- League: UpShot League
- Founded: January 29, 2025; 19 months ago Greensboro, North Carolina, U.S.
- History: 2026–
- Arena: Novant Health Fieldhouse
- Capacity: 2,118
- Location: Greensboro, North Carolina
- Team colors: Cool green, new blue, white
- Head coach: Janice M. Washington
- Ownership: Zawyer Sports & Entertainment
- Website: GrooveUpShot.com

= Greensboro Groove =

Women's basketball team based in Greensboro, North Carolina

The Greensboro Groove are a professional women's basketball franchise set to compete in the inaugural season of the UpShot League, a new women’s developmental/professional basketball league in the United States. The team is based in Greensboro, North Carolina.

==History==
The franchise was unveiled in October 2025 as part of the first wave of teams in the UpShot League.

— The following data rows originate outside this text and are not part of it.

(** * Garment sizing and try-on placement: a shallow embedding of
      [garment_sizing.py]

    The development follows the Python module top-down: the numeric values
    the module works on, the two enumerations, the size catalog and the
    tolerance table, [GarmentSizingSystem] (size recommendation, fit
    analysis, size comparison), the geometry of
    [VirtualTryOnVisualizer.apply_garment_overlay], and the entry point
    [process_virtual_tryon_with_sizing].  The helpers of
    [BodyMeasurementPredictor] in [body_measurements.py], which produce the
    chest measurement the sizing functions consume, follow.

    Modelling conventions.

    - A Python [float] is a value of [pyfloat]: a rational number or one of
      the IEEE special values [+inf], [-inf], [nan].  Comparisons, [min],
      [max], [abs] and [int()] follow Python on the special values
      (every comparison with [nan] is false; [min]/[max] keep their first
      argument unless the second is strictly smaller/larger).  Arithmetic on
      finite values is exact: binary rounding and the sign of zero are not
      represented.  Where rounding decides a comparison the statements keep
      to what holds in binary64 as well: the size search is described for
      chests up to [chest_limit], and the ranges of the BMI factor are
      closed at the limits that rounding reaches.
    - A Python [int] is a [Z]; [//] is [Z.div] (floor), [int()] truncates
      toward zero.
    - A [str] is the [string] of its UTF-8 bytes.  [upper] is Unicode's
      full uppercase mapping, code point by code point; [lower], which the
      module only uses to compare with two ASCII words, maps the ASCII
      letters.
    - A raised exception is the [Raise] branch of [result].
    - Images are represented by their [shape[:2]]; pixel contents, which
      only OpenCV calls touch, are not represented.  OpenCV's [resize] is
      represented by its size contract. *)

From Stdlib Require Import ZArith NArith QArith Qabs Lqa Lia List String Ascii Bool.
From Stdlib Require Import Qround DecimalString.
Import ListNotations.
Open Scope string_scope.

(* ------------------------------------------------------------------ *)
(** ** Exceptions *)

Inductive exn : Type :=
| IndexError
| KeyError
| ValueError
| OverflowError
| cv2_error.

Inductive result (A : Type) : Type :=
| Ok (a : A)
| Raise (e : exn).

Arguments Ok {A} a.
Arguments Raise {A} e.

Definition bind {A B : Type} (m : result A) (k : A -> result B) : result B :=
  match m with
  | Ok a => k a
  | Raise e => Raise e
  end.

Declare Scope result_scope.
Delimit Scope result_scope with result.
Notation "x <- m ;; k" := (bind m (fun x => k))
  (at level 61, m at next level, right associativity) : result_scope.

(* ------------------------------------------------------------------ *)
(** ** Python floats *)

Inductive pyfloat : Type :=
| Fin (q : Q)
| PInf
| NInf
| NaN.

Definition Qlt_bool (a b : Q) : bool :=
  match (a ?= b)%Q with Lt => true | _ => false end.

Definition of_int (z : Z) : pyfloat := Fin (inject_Z z).

Definition is_nan (a : pyfloat) : bool :=
  match a with NaN => true | _ => false end.

Definition is_finite (a : pyfloat) : bool :=
  match a with Fin _ => true | _ => false end.

Definition fneg (a : pyfloat) : pyfloat :=
  match a with
  | Fin q => Fin (- q)
  | PInf => NInf
  | NInf => PInf
  | NaN => NaN
  end.

(** [abs(a)] *)
Definition fabs (a : pyfloat) : pyfloat :=
  match a with
  | Fin q => Fin (Qabs q)
  | PInf | NInf => PInf
  | NaN => NaN
  end.

(** [a + b] *)
Definition fadd (a b : pyfloat) : pyfloat :=
  match a, b with
  | NaN, _ | _, NaN => NaN
  | Fin x, Fin y => Fin (x + y)
  | PInf, NInf | NInf, PInf => NaN
  | PInf, _ | _, PInf => PInf
  | NInf, _ | _, NInf => NInf
  end.

(** [a - b] *)
Definition fsub (a b : pyfloat) : pyfloat := fadd a (fneg b).

(** The infinity carrying the sign of [s * t], [nan] when [s] is zero. *)
Definition signed_inf (s : Q) (positive : bool) : pyfloat :=
  match (s ?= 0)%Q with
  | Eq => NaN
  | Gt => if positive then PInf else NInf
  | Lt => if positive then NInf else PInf
  end.

(** [a * b] *)
Definition fmul (a b : pyfloat) : pyfloat :=
  match a, b with
  | NaN, _ | _, NaN => NaN
  | Fin x, Fin y => Fin (x * y)
  | Fin x, PInf | PInf, Fin x => signed_inf x true
  | Fin x, NInf | NInf, Fin x => signed_inf x false
  | PInf, PInf | NInf, NInf => PInf
  | PInf, NInf | NInf, PInf => NInf
  end.

(** [a / b].  Python raises [ZeroDivisionError] on a zero divisor; the
    module only ever divides by the literals [20.0], [15.0] and [2], so that
    case is left as [nan] here. *)
Definition fdiv (a b : pyfloat) : pyfloat :=
  match a, b with
  | NaN, _ | _, NaN => NaN
  | Fin x, Fin y => if Qeq_bool y 0 then NaN else Fin (x / y)
  | Fin _, (PInf | NInf) => Fin 0
  | PInf, Fin y => if Qeq_bool y 0 then NaN else signed_inf y true
  | NInf, Fin y => if Qeq_bool y 0 then NaN else signed_inf y false
  | (PInf | NInf), (PInf | NInf) => NaN
  end.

On December 8, 2025, the UpShot League announced the opening weekend matchups for each team. Greensboro is scheduled to open its season on May 15–16, 2026, against the Savannah Steel.

===Coach===
Janice M. Washington was appointed as the head coach in October 2025. Washington brings nearly two decades of collegiate coaching experience, including leading Lincoln University (Pennsylvania) to back‑to‑back CIAA North Division titles, and previous coaching roles at Daytona State College and Campbell University.

===Name===
The team name, "Groove," and its branding were designed to reflect cultural elements associated with Greensboro. The logo uses colors referred to by the team as "cool green" and "new blue.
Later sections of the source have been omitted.